The Supremes: The June Rush is On!

It is that time of year when the Supreme Court wraps up its term and issues a long list of decisions. While rulings on several high profile cases are expected very soon, the Court recently weighed in on perhaps the more mundane topic of whether a state can require a company, as a condition of doing business in the state, to consent to being sued there for any and all claims. As my colleagues at Morrison Foerster note in this alert, in Mallory v.
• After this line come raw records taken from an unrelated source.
(** The block shared by the handler and the signature sweep: show the
    count, and on the first crossing of the threshold turn the embed green,
    notify and mark, then send the edit. *)
Definition publish_count (mid : Z) (message : Message) (petition_data : Petition)
    (count : Z) : M unit :=
  match m_embeds message with
  | [] => ret tt
  | embed :: _ =>
      let threshold := get_petition_threshold petition_data in
      let embed := show_signatures count threshold embed in
      if (threshold <=? count) && negb (threshold_reached petition_data) then
        notify_threshold_reached (set_signatures count petition_data) mid ;;;
        _ <- mark_threshold_reached mid ;;
        edit mid (with_color GREEN embed)
      else edit mid embed
  end.

(** ** The reaction handler *)

Record Payload := mkPayload {
  channel_id : Z;
  message_id : Z;
  emoji : string
}.

(** The placeholder of the handler: added when no human has signed and it
    is missing, removed when a human has signed and it is there; any
    failure is swallowed. *)
Definition manage_bot_signature (mid : Z) (all_users : list User) : M unit :=
  w <- get_world ;;
  let human_signature_count := Z.of_nat (length (human_users all_users)) in
  let bot_has_reacted := has_user (client_user w) all_users in
  try_except
    (if (human_signature_count =? 0) && negb bot_has_reacted
     then add_reaction mid
     else if (0 <? human_signature_count) && bot_has_reacted
     then remove_reaction mid
     else ret tt)
    (fun _ => ret tt).

(** The reconciliation of the handler, once the petition is known not to
    be expired: find the pen reaction, manage the placeholder, store and
    publish the count of human signers. *)
Definition reconcile (mid : Z) (message : Message) (petition_data : Petition)
    : M unit :=
  match List.find is_ballpoint (m_reactions message) with
  | None =>
      add_reaction mid ;;;
      update_petition_signatures mid 0
  | Some reaction =>
      fetched <- try_except
                   (us <- reaction_users reaction ;; ret (Some us))
                   (fun _ => ret None) ;;
      match fetched with
      | None => ret tt
      | Some all_users =>
          let human_signature_count :=
            Z.of_nat (length (human_users all_users)) in
          manage_bot_signature mid all_users ;;;
          update_petition_signatures mid human_signature_count ;;;
          publish_count mid message petition_data human_signature_count
      end
  end.

Definition handle_petition_reaction (payload : Payload) : M unit :=
  if negb (channel_id payload =? PETITIONS_CHANNEL_ID) then ret tt
  else if negb (String.eqb (emoji payload) BALLPOINT_EMOJI) then ret tt
  else
    let mid := message_id payload in
    try_except
      (channel <- get_channel ;;
       if negb channel then ret tt
       else
         message <- fetch_message mid ;;
         petitions <- load_petition_data ;;
         match petitions !! mid with
         | None => ret tt
         | Some petition_data =>
             is_expired <- check_petition_expired petition_data ;;
             let was_already_expired := expired petition_data in
             if is_expired && negb was_already_expired then
               _ <- mark_petition_expired mid ;;
               update_expired_embed mid message petition_data
             else if is_expired then ret tt
             else reconcile mid message petition_data
         end)
      (fun _ => ret tt).

(** ** The periodic sweeps *)

(** The [except] clauses around one petition of a sweep.  [discord.NotFound]
    is an [HTTPException] with status 404, so the first clause takes it. *)
Definition sweep_handler (mid : Z) (message_404 : string) (e : exn) : M unit :=
  match e with
  | HTTPException status retry_after =>
      if status =? 429 then sleep (default (seconds 5) retry_after)
      else if status =? 404 then
        _ <- mark_petition_invalid mid message_404 ;; ret tt
      else ret tt
  | OtherError => ret tt
  end.

(** What both sweeps pass over: expired, completed or invalid petitions. *)
Definition skipped (petition_data : Petition) : bool :=
  expired petition_data || threshold_reached petition_data || invalid petition_data.

(** The human signatures on a fetched message: the users of the first pen
    reaction that are not bots, none when there is no pen reaction. *)
Definition count_signatures (message : Message) : M Z :=
  match List.find is_ballpoint (m_reactions message) with
  | Some reaction =>
      users <- reaction_users reaction ;;
      ret (Z.of_nat (length (human_users users)))
  | None => ret 0
  end.

(** One turn of the loop of [verify_petition_signature_counts], on an
    entry of the document read at the start of the sweep. *)
Definition verify_one (item : Z * Petition) : M unit :=
  let '(mid, petition_data) := item in
  if skipped petition_data then ret tt
  else
    old <- older_than_expiry petition_data ;;
    if old then ret tt
    else
      try_except
        (sleep half_second ;;;
         message <- fetch_message mid ;;
         actual_signatures <- count_signatures message ;;
         let stored_signatures := signatures petition_data in
         if actual_signatures =? stored_signatures then ret tt
         else
           update_petition_signatures mid actual_signatures ;;;
           publish_count mid message petition_data actual_signatures)
        (sweep_handler mid "Message not found (404)").

(** The loop of the signature sweep over the document it read. *)
Definition verify_loop (petitions : gmap Z Petition) : M unit :=
  for_each (map_to_list petitions) verify_one.

Definition verify_petition_signature_counts : M unit :=
  try_except
    (petitions <- load_petition_data ;;
     channel <- get_channel ;;
     if negb channel then ret tt
     else verify_loop petitions)
    (fun _ => ret tt).

(** One turn of the loop of [check_all_petitions_for_expiry]. *)
Definition expire_one (item : Z * Petition) : M unit :=
  let '(mid, petition_data) := item in
  if skipped petition_data then ret tt
  else
    is_expired <- check_petition_expired petition_data ;;
    if is_expired then
      try_except
        (sleep half_second ;;;
         message <- fetch_message mid ;;
         _ <- mark_petition_expired mid ;;
         update_expired_embed mid message petition_data)
        (sweep_handler mid "Message not found (404)")
    else ret tt.

(** The loop of the expiry sweep over the document it read. *)
Definition expiry_loop (petitions : gmap Z Petition) : M unit :=
  for_each (map_to_list petitions) expire_one.

Definition check_all_petitions_for_expiry : M unit :=
  try_except
    (petitions <- load_petition_data ;;
     channel <- get_channel ;;
     if negb channel then ret tt
     else expiry_loop petitions)
    (fun _ => ret tt).

(** ** The repair pass *)

Definition first_embed (message : Message) : M Embed :=
  match m_embeds message with
  | [] => raise OtherError
  | embed :: _ => ret embed
  end.

(** Step 3 of the repair: the signature field when it shows another value. *)
Definition fix_signatures_field (expected : string) (embed : Embed)
    : Embed * bool :=
  match List.find (fun f => String.eqb (f_name f) SIGNATURES_NEEDED) (e_fields embed) with
  | Some f =>
      if String.eqb (f_value f) expected then (embed, false)
      else (with_fields (set_signatures_field expected (e_fields embed)) embed, true)
  | None => (embed, false)
  end.

(** One turn of the loop of [repair_petition_system].  The colour test
    [embed.color != 0x00ff00] compares a [Colour] with an [int] and is
    true of every embed, so [actual_signatures >= SIGNATURE_THRESHOLD]
    alone decides whether the embed is sent again in green. *)
Definition repair_one (item : Z * Petition) : M unit :=
  let '(mid, petition_data) := item in
  if invalid petition_data then ret tt
  else
    old <- older_than_expiry petition_data ;;
    if old then ret tt
    else
      try_except
        (message <- fetch_message mid ;;
         sleep (seconds 1) ;;;
         match m_embeds message with
         | [] => ret tt
         | _ :: _ =>
             message <-
               match List.find is_ballpoint (m_reactions message) with
               | Some _ => ret message
               | None =>
                   add_reaction mid ;;;
                   sleep half_second ;;;
                   message <- fetch_message mid ;;
                   sleep half_second ;;;
                   ret message
               end ;;
             actual_signatures <- count_signatures message ;;
             embed <- first_embed message ;;
             let threshold := get_petition_threshold petition_data in
             let '(embed, fixed) :=
               fix_signatures_field (fraction actual_signatures threshold) embed in
             let recolour := SIGNATURE_THRESHOLD <=? actual_signatures in
             let embed := if recolour then with_color GREEN embed else embed in
             (if fixed || recolour
              then edit mid embed ;;; sleep half_second
              else ret tt) ;;;
             update_petition_signatures mid actual_signatures ;;;
             if negb (m_thread message) then
               try_except
                 (create_thread mid (first_chars 100 (title petition_data)) ;;;
                  thread_send mid ;;;
                  sleep half_second)
                 (fun _ => ret tt)
             else ret tt
         end)
        (sweep_handler mid "Message not found (404)").

(** The loop of the repair pass over the document it read. *)
Definition repair_loop (petitions : gmap Z Petition) : M unit :=
  for_each (map_to_list petitions) repair_one.

Definition repair_petition_system : M unit :=
  try_except
    (channel <- get_channel ;;
     if negb channel then ret tt
     else
       petitions <- load_petition_data ;;
       repair_loop petitions)
    (fun _ => ret tt).

(** ** The background loops *)





(** ** Histories *)

(** What can happen to a petition system: the program's own operations,
    and the platform changing under it (reactions, deletions, time,
    outages), which never touches the document or the trace. *)
Inductive op :=
  | ReactionEvent (payload : Payload)
  | SignatureAudit
  | ExpirySweep
  | Repair
  | MarkThreshold (mid : Z)
  | MarkExpired (mid : Z)
  | MarkInvalid (mid : Z) (reason : string)
  | UpdateSignatures (mid : Z) (count : Z)
  | Platform (ms : gmap Z Message) (channel admin_channel : bool) (t : Z)
      (fs : list (option exn)).

Definition run_op (o : op) (w : World) : World :=
  match o with
  | ReactionEvent payload => exec (handle_petition_reaction payload) w
  | SignatureAudit => exec verify_petition_signature_counts w
  | ExpirySweep => exec check_all_petitions_for_expiry w
  | Repair => exec repair_petition_system w
  | MarkThreshold mid => exec (mark_threshold_reached mid) w
  | MarkExpired mid => exec (mark_petition_expired mid) w
  | MarkInvalid mid reason => exec (mark_petition_invalid mid reason) w
  | UpdateSignatures mid count => exec (update_petition_signatures mid count) w
  | Platform ms channel admin_channel t fs =>
      mkWorld (petitions_file w) ms channel admin_channel (client_user w) t fs
        (trace w)
  end.

Definition run_ops (os : list op) (w : World) : World :=
  fold_left (fun w o => run_op o w) os w.

(** The tasks share one thread and give way at every [await], so a sweep
    that has read the document can still be under way while other
    operations run: the rest of its loop then works on the records it
    read, not on the current ones. *)
Inductive step :=
  | Whole (o : op)
  | AuditRest (read : gmap Z Petition)
  | ExpiryRest (read : gmap Z Petition)
  | RepairRest (read : gmap Z Petition).

Definition run_step (s : step) (w : World) : World :=
  match s with
  | Whole o => run_op o w
  | AuditRest read => exec (verify_loop read) w
  | ExpiryRest read => exec (expiry_loop read) w
  | RepairRest read => exec (repair_loop read) w
  end.

Definition run_steps (ss : list step) (w : World) : World :=
  fold_left (fun w s => run_step s w) ss w.

(** ** Observations on worlds and computations *)

(** What the admin channel was told about petition [mid]: the signature
    counts shown, newest first. *)
Fixpoint announcements (mid : Z) (t : list call) : list Z :=
  match t with
  | [] => []
  | AdminSend m n :: t' =>
      if m =? mid then n :: announcements mid t' else announcements mid t'
  | _ :: t' => announcements mid t'
  end.

(** The stored [threshold_reached] of petition [mid], false when there is
    no such petition. *)
Definition reached (mid : Z) (w : World) : bool :=
  match petitions_file w !! mid with
  | Some p => threshold_reached p
  | None => false
  end.

(** A record and a later version of it: the flags only go up, what was
    fixed at creation stays. *)
Definition record_le (p q : Petition) : Prop :=
  (threshold_reached p = true -> threshold_reached q = true) /\
  (expired p = true -> expired q = true) /\
  is_recall q = is_recall p /\
  created_at q = created_at p.

(** A world and a later one, as far as the document goes: petitions stay
    and their records only move up.  [evolves] adds the admin channel:
    each petition is announced at most once more, and then its flag was
    false before, is true after, and the count shown meets its
    threshold. *)
Definition grows (w w' : World) : Prop :=
  forall mid p, petitions_file w !! mid = Some p ->
    exists q, petitions_file w' !! mid = Some q /\ record_le p q.

Definition evolves (w w' : World) : Prop :=
  grows w w' /\
  (forall mid,
     announcements mid (trace w') = announcements mid (trace w) \/
     (exists n q,
        announcements mid (trace w') = n :: announcements mid (trace w) /\
        reached mid w = false /\
        petitions_file w' !! mid = Some q /\
        threshold_reached q = true /\
        get_petition_threshold q <= n)).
Norfolk Southern Railway Co., 599 U.S. __ (2023), the Court concluded that such a requirement is consistent with the Fourteenth Amendment’s due process clause, opening the door to a major increase in out-of-state corporations’ exposure to lawsuits if states seek such consents from businesses.

The case involved Pennsylvania’s long-arm statute, which authorizes Pennsylvania courts to exercise “general personal jurisdiction” over any corporation that is registered with the state (which is a requirement of doing business in the state). The MoFo alert notes:

In a fractured opinion, the Supreme Court vacated and remanded, ruling that Pennsylvania’s consent scheme does not violate the Due Process Clause. Although five Justices agreed that the state court ruling should be vacated and remanded, Justice Gorsuch wrote for a majority of the Court only for portions of his opinion. Justice Alito filed an opinion concurring in part and concurring in the judgment, and Justice Barrett filed a dissenting opinion for four Justices. Justice Jackson also filed a concurring opinion.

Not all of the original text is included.